_PROBLEM STATEMENT_:
Tally the lines in the data below where the word "ClientError" appears, and give the tally alone.

*** Opening SOURCE MATERIAL ***

Lemma flag_safe op st (stays : bool) (st' : CloudRootPersistentState)
    (k : CloudRootPersistentState → ST Disk CloudProviderError bool) :
  run_store op = (let* b := (let* s := load_unlocked store in k s) in st_ret (SoFlag b)) →
  k st = (if stays then st_ret false else do* write_unlocked store st'; st_ret true) →
  spec_store op st = (if stays then (Ok (SoFlag false), st) else (Ok (SoFlag true), st')) →
  (proper_state st → proper_state st' ∧ (cr_generation st ≤ cr_generation st')%N) →
  safe (either st (spec_store op st).2) (λ m, holds m st) (run_store op) (cell op st).
Proof using sjl names.
  intros -> K S F. apply after_load; [by apply (λ m, holds_proper m st)|]. intros V. rewrite K.
  destruct (F V) as [V' G]. destruct stays; rewrite S; cbn [snd].
  - by apply (read_cell st st op false).
  - by apply (write_cell st st' true).
Qed.

Lemma run_store_safe op st :
  op_allowed op →
  safe (either st (spec_store op st).2) (λ m, holds m st) (run_store op) (cell op st).
Proof using sjl names.
  intros A. destruct op as [|update|g replacement| |].
  - intros d T R p. destruct (load_unlocked_safe st st d T R p) as (T' & R' & X). cbn [run_store spec_store snd].
    unfold st_bind. destruct (load_unlocked store d) as [r d']. cbn [fst snd] in *.
    destruct X as [[-> X]|(e & -> & X)]; (split; [done|]); (split; [done|]).
    + left. split; [done|]. by apply ready_holds.
    + right. eauto.
  - by apply transaction_safe.
  - apply replace_safe.
  - eapply (flag_safe _ _ (negb (has_operation_in_progress st))); [reflexivity|reflexivity|reflexivity|].
    intros V. by apply next_frame.
  - eapply (flag_safe _ _ (cr_reconciliation_in_progress st)); [reflexivity|reflexivity|reflexivity|].
    intros V. by apply next_frame.
Qed.

(** What the next start finds in a directory: [load] and the read-only [inspect] agree. *)
Definition start (m : gmap string bytes) (ids : list Uuid) : Disk := mkDisk m [] [] ids [].
Definition recovers (m : gmap string bytes) (st : CloudRootPersistentState) : Prop :=
  ∀ ids, (load_unlocked store (start m ids)).1 = Ok st
    ∧ match (inspect store (start m ids)).1 with
      | Ok (Some i) => di_value i = st
      | Ok None => st = CloudRootPersistentState_empty root
      | _ => False
      end.

Lemma exists_at {E} name m ids :
  dk_exists (E := E) name (start m ids) = (Ok (bool_decide (is_Some (m !! name))), start m ids).
Proof. done. Qed.
Lemma read_at {E} name m ids :
  dk_read (E := E) name (start m ids)
    = (Ok (match m !! name with Some b => inr b | None => inl missing_file end), start m ids).
Proof. unfold dk_read, reading. cbn. by destruct (m !! name). Qed.
Lemma try_envelope_at name m ids :
  try_envelope store name (start m ids) = (Ok (seen m name), start m ids).
Proof using sjl.
  unfold try_envelope, read_envelope, st_bind, st_try. rewrite exists_at. unfold seen.
  destruct (m !! name) as [b|] eqn:B.
  - rewrite bool_decide_eq_true_2 by eauto. cbn [negb]. rewrite read_at, B. cbn [st_lift].
    pose proof (parse_settles b) as F. unfold st_lift. by destruct (parse b).
  - rewrite bool_decide_eq_false_2; [done|]. by intros [].
Qed.
Lemma inspect_one_at name source m ids :
  inspect_one store name source (start m ids)
    = (Ok ((λ st, mkDurableInspection st source (cr_generation st)) <$> seen m name), start m ids).
Proof.
  unfold inspect_one, st_bind. rewrite read_at. unfold seen, st_ret.
  destruct (m !! name) as [b|]; [|done]. by destruct (parse b).
Qed.
Lemma quarantine_at m ids : (quarantine_corrupt_file path (start m ids)).1 = Ok tt.
Proof.
  unfold quarantine_corrupt_file, st_bind. rewrite exists_at.
  destruct (m !! path) as [b|] eqn:B.
  - rewrite bool_decide_eq_true_2 by eauto. cbn. unfold st_map_err, dk_rename, change, start, carry_out. cbn.
    rewrite B. cbn. unfold attempt, st_bind, st_try, dk_remove, change, carry_out. cbn.
    rewrite lookup_insert_eq. done.
  - rewrite bool_decide_eq_false_2; [done|]. by intros [].
Qed.
Lemma mark_spec U cfg now u d meth s m q :
  distinct_keys U → stores U s m → (u, d) ∈ U → spec_get cfg now u d m = Ok (Some q) →
  let p := mkPinnedKey (pk_user_id q) (pk_device_id q) (pk_identity_public_key q) (pk_fingerprint q)
             (pk_pinned_at q) true (Some now) meth (pk_notes q) in
  written U s m (u, d) p p (mark_pin_verified cfg now u d meth s).
Proof using pjl csl.
  intros D H I G p. unfold mark_pin_verified, get_or_missing, st_bind, st_lift. cbv zeta.
  rewrite (get_spec cfg U s m) by done. rewrite G. cbn [ok_or]. fold p.
  destruct (write_spec U s m u d p D H I) as [(s' & -> & S)|(e & s' & -> & B & S)].
  - left. by exists s'.
  - right. by exists e, s'.
Qed.

(** Changing notes: settled, and the pin is otherwise as it was. *)
Definition with_notes (n : option string) (p : PinnedKey) : PinnedKey :=
  mkPinnedKey (pk_user_id p) (pk_device_id p) (pk_identity_public_key p) (pk_fingerprint p)
    (pk_pinned_at p) (pk_verified p) (pk_verified_at p) (pk_verification_method p) n.
Lemma notes_spec U cfg now u d n s m :
  distinct_keys U → stores U s m → (u, d) ∈ U →
  ∃ r s' m', update_pin_notes cfg now u d n s = (r, s') ∧ (r = Ok tt ∨ ∃ e, r = Err e) ∧ stores U s' m'
    ∧ (m' = m ∨ ∃ q, m !! (u, d) = Some q ∧ m' = <[(u, d) := with_notes n q]> m).
Proof using pjl csl.
  intros D H I. unfold update_pin_notes, get_or_missing, st_bind, st_lift.
  rewrite (get_spec cfg U s m) by done. unfold spec_get.
  destruct (m !! (u, d)) as [q|] eqn:L; [|eexists _, _, m; naive_solver].
  destruct (expired cfg now q); [eexists _, _, m; naive_solver|]. cbn [ok_or].
  destruct (write_spec U s m u d (with_notes n q) D H I) as [(s' & E & S)|(e & s' & E & _ & S)];
    unfold with_notes in E; rewrite E.
  - eexists _, _, _. naive_solver.
  - eexists _, _, m. naive_solver.
Qed.

(** The pins after a check. *)
Inductive check_effect (env : CheckEnv) (cached : bool) (me : string) (card : ClientJoinCard) (m : PinMap)
  : res CliError JoinCardPinState → PinMap → Prop :=
| check_same r :
    (∀ v, r ≠ Ok (RestoredFromOwnDevice v)) → r ≠ Ok RestoredFromCache →
    (r = Ok AlreadyPinned → ∃ p, m !! card_pair card = Some p ∧ pk_verified p = true
       ∧ arr (pk_identity_public_key p) = cj_identity_public card) →
    check_effect env cached me card m r m
| check_vouched cfg my_device v p :
    vouched cfg (ce_now env) me my_device m (uuid_to_string (cj_user_id card)) (cj_device_id card)
      (cj_identity_public card) v →
    pk_verified p = true → pk_verification_method p = OwnDevice →
    arr (pk_identity_public_key p) = cj_identity_public card →
    check_effect env cached me card m (Ok (RestoredFromOwnDevice v)) (<[card_pair card := p]> m)
| check_cached p :
    cached = true → m !! card_pair card = None → direct p = true →
    arr (pk_identity_public_key p) = cj_identity_public card →
    check_effect env cached me card m (Ok RestoredFromCache) (<[card_pair card := p]> m).

Definition checked U env cached me card m (run : res CliError JoinCardPinState * St) : Prop :=
  ∃ r s' m', run = (r, s') ∧ stores U s' m' ∧ check_effect env cached me card m r m'.

(** A check that leaves the pins alone. *)
Lemma checked_same U env cached me card m s r :
  stores U s m → (∀ v, r ≠ Ok (RestoredFromOwnDevice v)) → r ≠ Ok RestoredFromCache → r ≠ Ok AlreadyPinned →
  checked U env cached me card m (r, s).
Proof. intros H A B C. exists r, s, m. split; [done|]. split; [done|]. by constructor. Qed.

Lemma identity_key_of card key :
  array_of 32 (cj_identity_public card) = Some key → arr key = cj_identity_public card.
Proof. apply array_of_Some. Qed.
Lemma verifying_key_of (key : array 32) vk :
  identity_verifying_key (arr key) = Ok vk → VerifyingKey_to_bytes vk = key.
Proof.
  unfold identity_verifying_key, VerifyingKey_from_bytes, VERIFYING_KEY_LEN. rewrite array_of_arr.
  destruct (dalek_point_error key); [done|]. cbn [map_err]. by intros [= <-].
Qed.

(** A pin that another device vouched for was there unverified: it is verified now. *)
Lemma checked_mark U env cached me card m s cfg q v my_device (what : string) :
  distinct_keys U → stores U s m → card_pair card ∈ U →
  spec_get cfg (ce_now env) (uuid_to_string (cj_user_id card)) (cj_device_id card) m = Ok (Some q) →
  arr (pk_identity_public_key q) = cj_identity_public card →
  vouched cfg (ce_now env) me my_device m (uuid_to_string (cj_user_id card)) (cj_device_id card)
    (cj_identity_public card) v →
  checked U env cached me card m
    ((let* _ := pin_failed what (mark_pin_verified cfg (ce_now env) (uuid_to_string (cj_user_id card))
                                   (cj_device_id card) OwnDevice) in
      let* _ := st_try (update_pin_notes cfg (ce_now env) (uuid_to_string (cj_user_id card)) (cj_device_id card)
                          (Some (own_device_note (ce_now env) v))) in
      st_ret (RestoredFromOwnDevice v)) s).
Proof using pjl csl.
  intros D H I G K V. unfold st_bind at 1, pin_failed, st_map_err.
  destruct (mark_spec U cfg (ce_now env) _ _ OwnDevice s m q D H I G) as [(s1 & -> & S)|(e & s1 & -> & _ & S)];
    cbn [map_err]; [|by apply checked_same].
  unfold st_bind, st_try.
  match type of S with stores _ _ (<[_ := ?p]> m) => set (p1 := p) in * end.
  destruct (notes_spec U cfg (ce_now env) _ _ (Some (own_device_note (ce_now env) v)) s1 _ D S I)
    as (r & s2 & m2 & -> & R & S2 & E).
  assert (∃ p, m2 = <[card_pair card := p]> m ∧ pk_verified p = true ∧ pk_verification_method p = OwnDevice
            ∧ pk_identity_public_key p = pk_identity_public_key q) as (p & -> & P1 & P2 & P3).
  { destruct E as [->|(q' & L & ->)]; [by exists p1|]. rewrite lookup_insert_eq in L. injection L as <-.
    rewrite insert_insert_eq. by eexists. }
  destruct R as [->|[e ->]]; eexists _, _, _;
    (split; [reflexivity|]); (split; [exact S2|]); eapply check_vouched; try done; by rewrite P3.
Qed.

(** A pin that is written for a card that had none. *)
Lemma checked_pin U env cached me card m s meth n what (key : array 32) (state : JoinCardPinState) :
  distinct_keys U → stores U s m → card_pair card ∈ U → arr key = cj_identity_public card →
  (∀ p, pk_verified p = true → pk_verification_method p = meth →
     arr (pk_identity_public_key p) = cj_identity_public card →
     check_effect env cached me card m (Ok state) (<[card_pair card := p]> m)) →
  checked U env cached me card m
    ((let* vk := st_lift (identity_verifying_key (arr key)) in
      let* _ := pin_failed what (pin_key (ce_now env) (uuid_to_string (cj_user_id card)) (cj_device_id card)
                                   vk meth n) in
      st_ret state) s).
Proof using pjl csl.
  intros D H I K E. unfold st_bind at 1, st_lift.
  destruct (identity_verifying_key (arr key)) as [vk| | |] eqn:V; try (by apply checked_same).
  apply verifying_key_of in V. unfold st_bind, pin_failed, st_map_err.
  destruct (pin_key_spec U (ce_now env) _ _ vk meth n s m D H I) as [(s1 & -> & S)|(e & s1 & -> & _ & S)];
    cbn [map_err]; [|by apply checked_same].
  eexists _, _, _. split; [reflexivity|]. split; [exact S|]. apply E; try done. cbn. by rewrite V.
Qed.

Lemma check_spec U env cached me card s m :
  distinct_keys U → stores U s m → card_pair card ∈ U →
  (∀ se, ce_auth env = Ok se → se_user_id se = me) →
  Forall (λ a, (me, pa_verifier_device_id a) ∈ U) (ce_attestations env) →
  checked U env cached me card m (check_join_card_pin env cached card s).
Proof using pjl csl.
  intros D H I A F. unfold check_join_card_pin. cbv zeta. unfold st_bind at 1, st_lift at 1.
  destruct (ClientJoinCard_verify_signature card) as [[]| | |]; cbn [map_err]; try (by apply checked_same).
  destruct (negb _); [by apply checked_same|].
  unfold st_bind at 1, st_lift at 1. destruct (ce_unlock env) as [[]| | |]; try (by apply checked_same).
  unfold st_bind at 1, st_lift at 1. destruct (ce_config env) as [cfg| | |]; try (by apply checked_same).
  unfold st_bind at 1, st_lift at 1, identity_key_array.
  destruct (array_of 32 (cj_identity_public card)) as [key|] eqn:K; cbn [ok_or]; [|by apply checked_same].
  apply identity_key_of in K. unfold st_bind at 1, st_try at 1.
  rewrite (get_spec cfg U s m) by done.
  destruct (own_device_attestation_spec U env cfg card s m me H A F) as (o & O & V).
  destruct (spec_get cfg (ce_now env) _ _ m) as [[q|]|e| |] eqn:G.
  - destruct (decide (pk_identity_public_key q = key)) as [<-|N].
    2: { rewrite bool_decide_true by done. by apply checked_same. }
    rewrite bool_decide_false by auto. destruct (pk_verified q) eqn:Q.
    + exists (Ok AlreadyPinned), s, m. split; [done|]. split; [done|]. apply check_same; try done. intros _.
      exists q. unfold spec_get in G. destruct (m !! _) as [q'|] eqn:L; [|done].
      destruct (expired cfg (ce_now env) q'); [done|]. by injection G as ->.
    + unfold st_bind at 1. rewrite O. destruct o as [v|]; [|by apply checked_same].
      destruct (V v eq_refl) as [my W]. by eapply checked_mark.
  - unfold st_bind at 1, st_lift at 1.
    set (c := if cached then _ else _). assert (∀ x, c = Ok (Some x) → cached = true) as C.
    { subst c. by destruct cached. }
    assert (m !! card_pair card = None) as L.
    { unfold spec_get in G. unfold card_pair. destruct (m !! _) as [q'|]; [|done]. by destruct (expired _ _ _). }
    destruct c as [o'| | |]; try (by apply checked_same).
    destruct o' as [x|]; [destruct (bool_decide _)|].
    + eapply checked_pin; try done. intros p P M E. apply check_cached; try done; [by eapply C|].
      unfold direct. by rewrite P, M.
    + unfold st_bind at 1. rewrite O. destruct o as [v|]; [|by apply checked_same].
      destruct (V v eq_refl) as [my W]. eapply checked_pin; try done. intros p P M E. by eapply check_vouched.
    + unfold st_bind at 1. rewrite O. destruct o as [v|]; [|by apply checked_same].
      destruct (V v eq_refl) as [my W]. eapply checked_pin; try done. intros p P M E. by eapply check_vouched.
  - destruct e; by apply checked_same.
  - unfold spec_get in G. destruct (m !! _) as [q'|]; [|done]. by destruct (expired _ _ _).
  - unfold spec_get in G. destruct (m !! _) as [q'|]; [|done]. by destruct (expired _ _ _).
Qed.
(** One [Ok] answer of the operation. *)
Definition retried_ok (attempt : N) (elapsed : N) (m : RecoveryMetrics) : RecoveryMetrics :=
  if (0 <? attempt)%N
  then mkRecoveryMetrics (rm_total_retries m) (u64_wrap (rm_successful_retries m + 1)) (rm_failed_retries m)
         (rm_circuit_breaker_trips m) (rm_recovery_time_ms m ++ [elapsed])
  else m.
Definition retried_failed (m : RecoveryMetrics) : RecoveryMetrics :=
  mkRecoveryMetrics (rm_total_retries m) (rm_successful_retries m) (u64_wrap (rm_failed_retries m + 1))
    (rm_circuit_breaker_trips m) (rm_recovery_time_ms m).
Definition retried_again (m : RecoveryMetrics) : RecoveryMetrics :=
  mkRecoveryMetrics (u64_wrap (rm_total_retries m + 1)) (rm_successful_retries m) (rm_failed_retries m)
    (rm_circuit_breaker_trips m) (rm_recovery_time_ms m).

(** The [loop]; the breaker is the caller's copy. *)
Fixpoint retry_loop (fuel : nat) (start_time : Z) (attempt : N) (breaker : CircuitBreaker)
    (em : ErrorRecoveryManager) (w : W) : res ClientError T * ErrorRecoveryManager * W :=
  match fuel with
  | O => (Diverge, em, w)
  | S fuel =>
      let '(result, w) := operation w in
      match result with
      | Ok value =>
          let breaker := record_success breaker in
          let '(now, w) := if (0 <? attempt)%N then clock w else (0%Z, w) in
          let elapsed := (Z.to_N (as_millis (duration_since now start_time)) mod U64)%N in
          (Ok value, set_metrics (retried_ok attempt elapsed) em, w)
      | Err error =>
          let attempt := u32_wrap (attempt + 1) in
          if negb (should_retry error em) then
            let '(now, w) := clock w in
            let breaker := record_failure now breaker in
            (Err error, em, w)
          else
            let policy := policy_for error em in
            if (rp_max_attempts policy <=? attempt)%N then
              let '(now, w) := clock w in
              let breaker := record_failure now breaker in
              (Err error, set_metrics retried_failed em, w)
            else
              let '(random, w) := if SFltb (f64 0 0) (rp_jitter_factor policy) then draw w else (f64 0 0, w) in
              let w := sleep (calculate_delay policy (attempt - 1) random) w in
              retry_loop fuel start_time attempt breaker (set_metrics retried_again em) w
      | Panic => (Panic, em, w)
      | Diverge => (Diverge, em, w)
      end
  end.

(** At most five attempts are made by any policy of the manager. *)
Definition execute_fuel : nat := 5.
Definition execute_with_retry (operation_name : string) (em : ErrorRecoveryManager) (w : W)
  : res ClientError T * ErrorRecoveryManager * W :=
  let service_name := extract_service_name operation_name in
  let '(breaker, em) := get_circuit_breaker service_name em in
  let '(now, w) := clock w in
  let '(now', w) := clock w in
  let '(allowed, breaker) := allow_request now now' breaker in
  if negb allowed then
    let '(id, w) := fresh_id w in
    let '(now, w) := clock w in
    let '(now', w) := clock w in
    (Err (network_error id now now' NetworkConnection "Service temporarily unavailable (circuit breaker open)"
            operation_name 0 "circuit_breaker_open"), em, w)
  else
    let '(start_time, w) := clock w in
    retry_loop execute_fuel start_time 0 breaker em w.
End Execute.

*** Closing SOURCE MATERIAL ***

_YOUR SOLUTION_:
2